(* ===== verification/FileKeeps.v ===== *)
(** * Each operation of the file engine keeps its invariant *)

From S2P Require Import Prelude Ext Ids GuestModel GuestEnv Transfers FileLaws FileInv.
From S2P Require Files History Runner RunnerLaws.
Import Runner(LOCK, CONTEXT_JSON, extension).
Import RunnerLaws(floor, floor_of, floor_same, name_extension, rwp, rwp_mono, rwp_bind, rwp_ret, rwp_checked, rwp_attempt).
Import Files(MAX_FILE_BYTES, MAX_CHUNK_BYTES, MAX_TRANSFERS, MAX_RESERVED_BYTES, Upload, u_operation_id, u_path, u_size, u_sha256, u_mode, f_state, f_upload, f_context, f_digest).
#[local] Existing Instances Files.State_eq_dec Files.Upload_eq_dec.

(** A call that changes no file, and so not the one that [Hc] speaks of. *)
Ltac keep_file Hc l :=
  let Hw := fresh in
  apply rwp_quiet; [done|apply l|]; intros ? ? ? [_ Hw]; cbn [disk with_disk] in Hw;
  rewrite <- (Hw _ eq_refl) in Hc; clear Hw.

Section keeps.
Context `{GuestEnv, WorkspaceEnv, UuidLaws, Sha256, Sha256Laws0 : !Sha256Laws, Serde Upload, Serde Files.Receipt,
          Serde History.Binding, FileSerde0 : !FileSerde}.
Implicit Types (e : Engine) (g : Guest) (r : Files.Receipt).

(** ** Reservations *)

Lemma declared_new (m : gmap OperationId Files.Receipt) id r :
  m !! id = None -> reserved (<[id := r]> m) = u_size (f_upload r) + reserved m.
Proof. apply (sum_map_insert (fun x => u_size (f_upload x.2))). Qed.
Lemma reserved_set (m : gmap OperationId Files.Receipt) id r r' :
  m !! id = Some r -> u_size (f_upload r') = u_size (f_upload r) -> reserved (<[id := r']> m) = reserved m.
Proof.
  intros Hm Hs. rewrite <- (insert_delete_eq m id), declared_new by apply lookup_delete_eq.
  rewrite <- (insert_id m id r) at 2 by done. rewrite <- (insert_delete_eq m id), declared_new by apply lookup_delete_eq. lia.
Qed.
Lemma size_set (m : gmap OperationId Files.Receipt) id r r' :
  m !! id = Some r -> size (<[id := r']> m) = size m.
Proof. intros Hm. apply map_size_insert_Some. by exists r. Qed.
Lemma mem_size c id r : mem_ok c id r -> 0 <= u_size (f_upload r).
Proof. intros [_ Ht _ _]. unfold file_typed, upload_typed in Ht. bools. lia. Qed.
Lemma declared_filter c (m : gmap OperationId Files.Receipt) P `{!forall x, Decision (P x)} :
  (forall id r, m !! id = Some r -> mem_ok c id r) -> reserved (base.filter P m) <= reserved m.
Proof. intros Hm. apply (sum_map_filter (fun x => u_size (f_upload x.2))). intros id r Hr. by eapply mem_size, Hm. Qed.

(** ** Saving *)

Lemma engine_fail t g g' : engine_ok t g -> world_ok g' -> engine_ok (set_failed t true) g'.
Proof. intros [_ _ Hre _ _ Hsz Hrs Hcx] Hw. by split. Qed.
Lemma rwp_fencing {A} (m : ST Engine failure A) (Q : result failure A -> Engine -> Prop) e :
  rwp m (fun x e' => match x with
    | Err (Failed _) => Q x {| transfers := set_failed (transfers e') true; disk := disk e' |}
    | _ => Q x e'
    end) e -> rwp (fencing m) Q e.
Proof. unfold rwp, fencing, attempt, mbind, ST_bind. destruct (m e) as [e' [x|[|x]]]; cbn; done. Qed.

Lemma engine_put t g g' id r :
  engine_ok t g -> failed t = false -> mem_ok (context t) id r -> allowed g id r -> floor g id = false ->
  Z.of_nat (size (<[id := r]> (receipts t))) <= MAX_TRANSFERS -> reserved (<[id := r]> (receipts t)) <= MAX_RESERVED_BYTES ->
  within (at_receipt id) g g' -> filed g' id = Some r ->
  engine_ok (set_receipts t (<[id := r]> (receipts t))) g'.
Proof.
  intros [Hwo Hfl Hre Hfi Hkn _ _ Hcx] Hfd Hm Ha Hn Hsz Hrs Hw Hd. pose proof (fm_canonical _ _ _ Hm) as Hc.
  pose proof (receipt_floor _ _ _ Hw) as Hf. split; cbn; try done.
  - by eapply world_put.
  - intros _. rewrite Hf. by apply Hfl.
  - intros i x [[<- <-]|[_ Hx]]%lookup_insert_Some; [done|by apply Hre].
  - intros _ i x. rewrite Hf. intros [[<- <-]|[Hne Hx]]%lookup_insert_Some; [done|].
    destruct (Hfi Hfd i x Hx) as [Hdx Hnx]. split; [|done]. rewrite (receipt_within id i g) by (done || by eapply fm_canonical, Hre). done.
  - intros _ i Hi. rewrite Hf. intros Hnx Hdx. destruct (decide (i = id)) as [->|Hne].
    + rewrite lookup_insert_eq. by eexists.
    + rewrite lookup_insert_ne by done. rewrite (receipt_within id i g) in Hdx by done. by apply Hkn.
Qed.

Lemma spec_save_receipt r e :
  let id := u_operation_id (f_upload r) in let t := transfers e in
  ok e -> failed t = false -> mem_ok (context t) id r -> allowed (disk e) id r -> floor (disk e) id = false ->
  Z.of_nat (size (<[id := r]> (receipts t))) <= MAX_TRANSFERS -> reserved (<[id := r]> (receipts t)) <= MAX_RESERVED_BYTES ->
  rwp (save r) (kept (fun x e' => x = r /\ transfers e' = set_receipts t (<[id := r]> (receipts t)) /\
    within (at_receipt id) (disk e) (disk e'))) e.
Proof.
  intros id t Hok Hfd Hm Ha Hn Hsz Hrs. pose proof (fm_canonical _ _ _ Hm) as Hc. unfold save. fold id.
  apply rwp_bind, rwp_fencing, rwp_on_disk. eapply rwp_mono; [apply rwp_write_metadata, receipt_name_temporary|].
  intros o g' [Hw Ho].
  assert (Hd : forall x, to_vec r = Some x -> files g' !! receipt_name id = Some (File x) -> filed g' id = Some r).
  { intros x Hx Hf. unfold filed. rewrite Hf. apply file_receipt_back; [apply Hm|done]. }
  assert (Hwo : world_ok g').
  { destruct Ho as [[He _]|(x & Hx & Hf)].
    - eapply world_within; [apply temporary_safe|by eapply receipt_early|apply Hok].
    - eapply world_put; [apply Hok|done..|by eapply Hd|done]. }
  destruct o as [[]|[|x]]; [|done|].
  - destruct Ho as [[_ ?]|(x & Hx & Hf)]; [done|]. apply rwp_bind, ewp_update, kept_ret; cbn; [|done].
    eapply engine_put; [exact Hok|done..|by eapply Hd].
  - by eapply engine_fail.
Qed.

(** A receipt whose upload did not go is of an upload that was never published. *)
Lemma not_published e id r :
  ok e -> failed (transfers e) = false -> receipts (transfers e) !! id = Some r -> went (f_state r) = false ->
  forall path c, (id, path, c) ∉ published (trace (disk e)).
Proof.
  intros Hok Hf Hr Hw path c Hin. destruct (wo_record _ (eo_world _ _ Hok) _ _ _ Hin) as [_ Hrec].
  destruct (eo_filed _ _ Hok Hf _ _ Hr) as [Hd Hn]. destruct (Hrec Hn) as (r' & Hr' & Hw' & _). congruence.
Qed.

(** A change of state. *)
Lemma mem_ok_state c id r s : mem_ok c id r -> mem_ok c id (set_state r s).
Proof. by intros []. Qed.
Lemma spec_save_state r s e :
  let id := u_operation_id (f_upload r) in let t := transfers e in
  ok e -> failed t = false -> receipts t !! id = Some r -> allowed (disk e) id (set_state r s) ->
  rwp (save (set_state r s)) (kept (fun x e' => x = set_state r s /\
    transfers e' = set_receipts t (<[id := set_state r s]> (receipts t)) /\ within (at_receipt id) (disk e) (disk e'))) e.
Proof.
  intros id t Hok Hf Hr Ha. destruct (eo_filed _ _ Hok Hf _ _ Hr) as [_ Hn].
  apply (spec_save_receipt (set_state r s)); [done..| |done|done| |]; cbn; fold id t.
  - apply mem_ok_state. by apply Hok.
  - rewrite (size_set _ _ r) by done. apply Hok.
  - rewrite (reserved_set _ _ r) by done. apply Hok.
Qed.

(** ** Beginning *)

Lemma spec_inspect_upload id e (Q : option Files.Receipt -> Engine -> Prop) :
  ok e -> Q (receipts (transfers e) !! id) e -> rwp (inspect id) (kept Q) e.
Proof. intros Hok HQ. apply rwp_healthy; [done|]. intros _. apply rwp_self. by apply kept_ret. Qed.

Lemma staging_ok c u d :
  context_ok c = true -> upload_typed u = true -> Files.upload_digest u = Ok d ->
  mem_ok c (u_operation_id u) (staging c u d).
Proof.
  unfold context_ok. intros Hc Hu Hd. bools. split; [done| |done|].
  - unfold file_typed. cbn. rewrite Hu. bools. rewrite andb_true_l. apply andb_true_iff. split; [done|].
    apply Z.eqb_eq. unfold Files.upload_digest in Hd. inv_ok. apply sha256_len.
  - unfold Files.receipt_validate. cbn. apply bind_ok. exists tt. split; [|rewrite Hd; cbn; by apply ensure_ok, bool_decide_eq_true].
    apply ensure_ok. repeat (apply andb_true_iff; split); try (apply Z.leb_le || apply Z.ltb_lt); try done.
    by apply negb_true_iff, bool_decide_eq_false.
Qed.

Definition fresh_stage (id : OperationId) : G unit := _ ← stage_new id; _ ← unseen; unseen.
Lemma twp_fresh_stage id g : twp harmless (fresh_stage id) (fun _ _ => True) g.
Proof.
  apply twp_bind, twp_create; [unfold harmless; by rewrite data_harmless|]. intros g1 _ _.
  apply twp_bind, twp_unseen. by apply twp_unseen.
Qed.
Lemma safe_harmless g : safe harmless g.
Proof. apply harmless_safe. intros n. unfold harmless. by destruct (metadata n). Qed.

Definition admitted (u : Upload) (r : Files.Receipt) (e : Engine) : Prop :=
  receipts (transfers e) !! u_operation_id u = Some r /\ f_upload r = u /\ failed (transfers e) = false.

Lemma spec_begin u e : upload_typed u = true -> ok e -> rwp (begin u) (kept (admitted u)) e.
Proof.
  intros Hu Hok. pose proof Hu as Hu'. unfold upload_typed in Hu'. bools.
  apply rwp_healthy; [done|]. intros Hf. apply ewp_check; [done|]. intros [] Hv. apply rwp_self.
  apply ewp_check; [done|]. intros [] Hb%ensure_ok. apply ewp_check; [done|]. intros d Hd.
  set (id := u_operation_id u) in *. set (t := transfers e) in *.
  destruct (receipts t !! id) as [r|] eqn:Hr.
  { apply ewp_check; [done|]. intros [] Hs%ensure_ok. bools. by apply kept_ret. }
  apply ewp_check; [done|]. intros [] Hs%ensure_ok. bools.
  apply rwp_quiet; [done|apply quiet_parent|]. intros _ g1 Hok1 _.
  apply rwp_bind, rwp_fencing, rwp_on_disk. cbn [disk with_disk].
  eapply (rwp_twp harmless); [apply (twp_fresh_stage id)| |].
  2: { intros x g2 Hw. destruct x; [by eapply world_within; [apply safe_harmless| |apply Hok1]|].
       eapply engine_fail; [exact Hok1|]. eapply world_within; [apply safe_harmless|exact Hw|apply Hok1]. }
  intros _ g2 Hw _. apply (engine_within harmless _ g1 g2 (safe_harmless _) Hw) in Hok1.
  set (e2 := with_disk (with_disk e g1) g2).
  assert (Hfl : floor g2 id = false).
  { rewrite (eo_floor _ _ Hok1 Hf). exact Hb. }
  eapply rwp_mono; [apply (spec_save_receipt (staging (context t) u d) e2); [exact Hok1|exact Hf| | |exact Hfl|..]|].
  - apply staging_ok; [apply Hok|done..].
  - split; [|done]. intros path c Hin. exfalso. destruct (wo_record _ (eo_world _ _ Hok1) _ _ _ Hin) as [Hc Hrec].
    destruct (Hrec Hfl) as (r & Hr' & _). destruct (eo_known _ _ Hok1 Hf id Hc Hfl) as [r0 Hr0]; [by eexists|].
    cbn in Hr0. fold t in Hr0. congruence.
  - cbn. fold t id. rewrite map_size_insert_None by done. lia.
  - cbn. fold t id. rewrite declared_new by done. cbn. lia.
  - intros x e' Hk. eapply ekept_mono; [exact Hk|]. intros r _ _ (-> & Ht & _). unfold admitted. rewrite Ht. cbn. by rewrite lookup_insert_eq.
Qed.

(** ** Writing *)

Lemma twp_stage P id (Q : bytes -> Guest -> Prop) g :
  (forall c, files g !! data_name id = Some (File c) -> Q c (record g Syscall)) -> twp P (stage id) Q g.
Proof. apply twp_regular. Qed.
Lemma quiet_stage id : quiet (stage id).
Proof. apply quiet_twp. intros g. by apply twp_stage. Qed.

Lemma only_data_safe id g : safe (only (data_name id)) g.
Proof. apply harmless_safe. unfold only. intros n Hn. bools. subst. apply data_harmless. Qed.

Lemma spec_write_chunk id offset data e :
  ok e -> rwp (write_chunk id offset data) (kept (fun _ e' => transfers e' = transfers e)) e.
Proof.
  intros Hok. apply rwp_healthy; [done|]. intros _. apply ewp_check; [done|]. intros _ _. apply rwp_self.
  do 4 (apply ewp_check; [done|]; intros ? _).
  apply rwp_quiet; [done|apply quiet_stage|]. intros c g1 Hok1 _.
  apply rwp_quiet; [done|apply quiet_unseen|]. intros _ g2 Hok2 _. apply ewp_check; [done|]. intros _ _.
  apply rwp_quiet; [done|apply quiet_unseen|]. intros _ g3 Hok3 _. apply ewp_check; [done|]. intros _ _.
  apply rwp_bind, (rwp_mono _ (kept (fun _ e' => transfers e' = transfers e))).
  - case_match; [|by apply kept_ret]. apply rwp_on_disk. eapply (rwp_twp (only (data_name id))).
    + apply (twp_write_all _ _ _ (fun _ _ => True)); [by apply bool_decide_eq_true|done].
    + intros [] g4 Hw _. split; [|done]. eapply engine_within; [apply only_data_safe|exact Hw|done].
    + intros er g4 Hw. apply ekept_err. eapply engine_within; [apply only_data_safe|exact Hw|done].
  - intros [[]|er] e4 Hk; [|destruct er; exact Hk]. destruct Hk as [Hok4 Ht].
    apply rwp_quiet; [done|apply quiet_unseen|]. intros _ g5 Hok5 _. by apply kept_ret.
Qed.

(** ** Aborting *)

(** The receipt of an upload that is over. *)
Definition over (id : OperationId) (r : Files.Receipt) (e : Engine) : Prop :=
  receipts (transfers e) !! id = Some r /\ f_state r <> Files.Staging /\ failed (transfers e) = false.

--------

# WHAT IS EXPECTED:
Figure out how many lines in the entries above contain "Serde". Write only that number.

# RESULT:
2